▸ **Work instruction**: Return only that part of the material below which starts with the line containing "Forall (λ l, l" and goes on through the line containing "replace (set_file []", restated exactly.

# # #

Lemma process_decl_loop_eof (decl : nsref) (decl_used : usedref) (file : list string) :
  ∀ (fuel : nat) (line : string) (lineno : Z) (w : World),
    w_file w = file →
    Forall (λ l, l ≠ "" ∧ passed_over l = true) (line :: file) →
    (List.length file < fuel)%nat →
    process_decl_loop args0 fuel decl decl_used line lineno w
    = (print_hash_line args0 (lineno + 1 + Z.of_nat (List.length file));;
       print_hash_error "unexpected EOF";;
       sys_exit 2) (set_file [] w).
Proof.
  induction file as [|l file IH]; intros fuel line lineno w Hw Hall Hfuel;
    apply Forall_cons in Hall as [[Hne Hp] Hall];
    (destruct fuel as [|fuel]; [simpl in Hfuel; lia|]);
    cbn [process_decl_loop];
    rewrite (eqb_empty line Hne), (passed_over_not_brace line Hp);
    cbn [negb andb];
    (assert (Hskip : (0 <? Py.len (Py.strip line))
                     && negb (bool_decide (Py.head (Py.strip line) = Some "#"%char))
                     = false)
      by (unfold passed_over in Hp; apply orb_true_iff in Hp as [Hp|Hp];
          [apply Z.eqb_eq in Hp; rewrite Hp; done
          |rewrite Hp; apply andb_false_r]));
    rewrite Hskip; unfold mbind, M_bind, mret, M_ret, readline; rewrite Hw.
  - rewrite process_decl_loop_end.
    replace (set_file [] w) with w by (rewrite <-Hw; symmetry; apply set_file_id).
    change (Z.of_nat (List.length [])) with 0. by rewrite Z.add_0_r.
  - rewrite (IH fuel l (lineno + 1) (set_file file w)); [|done|done|simpl in *; lia].
    replace (lineno + 1 + 1 + Z.of_nat (List.length file))
      with (lineno + 1 + Z.of_nat (List.length (l :: file)))
      by (cbn [List.length]; lia).
    reflexivity.
Qed.

End ProcessDeclEof.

# # #

▸ **Exercise result**:
    Forall (λ l, l ≠ "" ∧ passed_over l = true) (line :: file) →
    (List.length file < fuel)%nat →
    process_decl_loop args0 fuel decl decl_used line lineno w
    = (print_hash_line args0 (lineno + 1 + Z.of_nat (List.length file));;
       print_hash_error "unexpected EOF";;
       sys_exit 2) (set_file [] w).
Proof.
  induction file as [|l file IH]; intros fuel line lineno w Hw Hall Hfuel;
    apply Forall_cons in Hall as [[Hne Hp] Hall];
    (destruct fuel as [|fuel]; [simpl in Hfuel; lia|]);
    cbn [process_decl_loop];
    rewrite (eqb_empty line Hne), (passed_over_not_brace line Hp);
    cbn [negb andb];
    (assert (Hskip : (0 <? Py.len (Py.strip line))
                     && negb (bool_decide (Py.head (Py.strip line) = Some "#"%char))
                     = false)
      by (unfold passed_over in Hp; apply orb_true_iff in Hp as [Hp|Hp];
          [apply Z.eqb_eq in Hp; rewrite Hp; done
          |rewrite Hp; apply andb_false_r]));
    rewrite Hskip; unfold mbind, M_bind, mret, M_ret, readline; rewrite Hw.
  - rewrite process_decl_loop_end.
    replace (set_file [] w) with w by (rewrite <-Hw; symmetry; apply set_file_id).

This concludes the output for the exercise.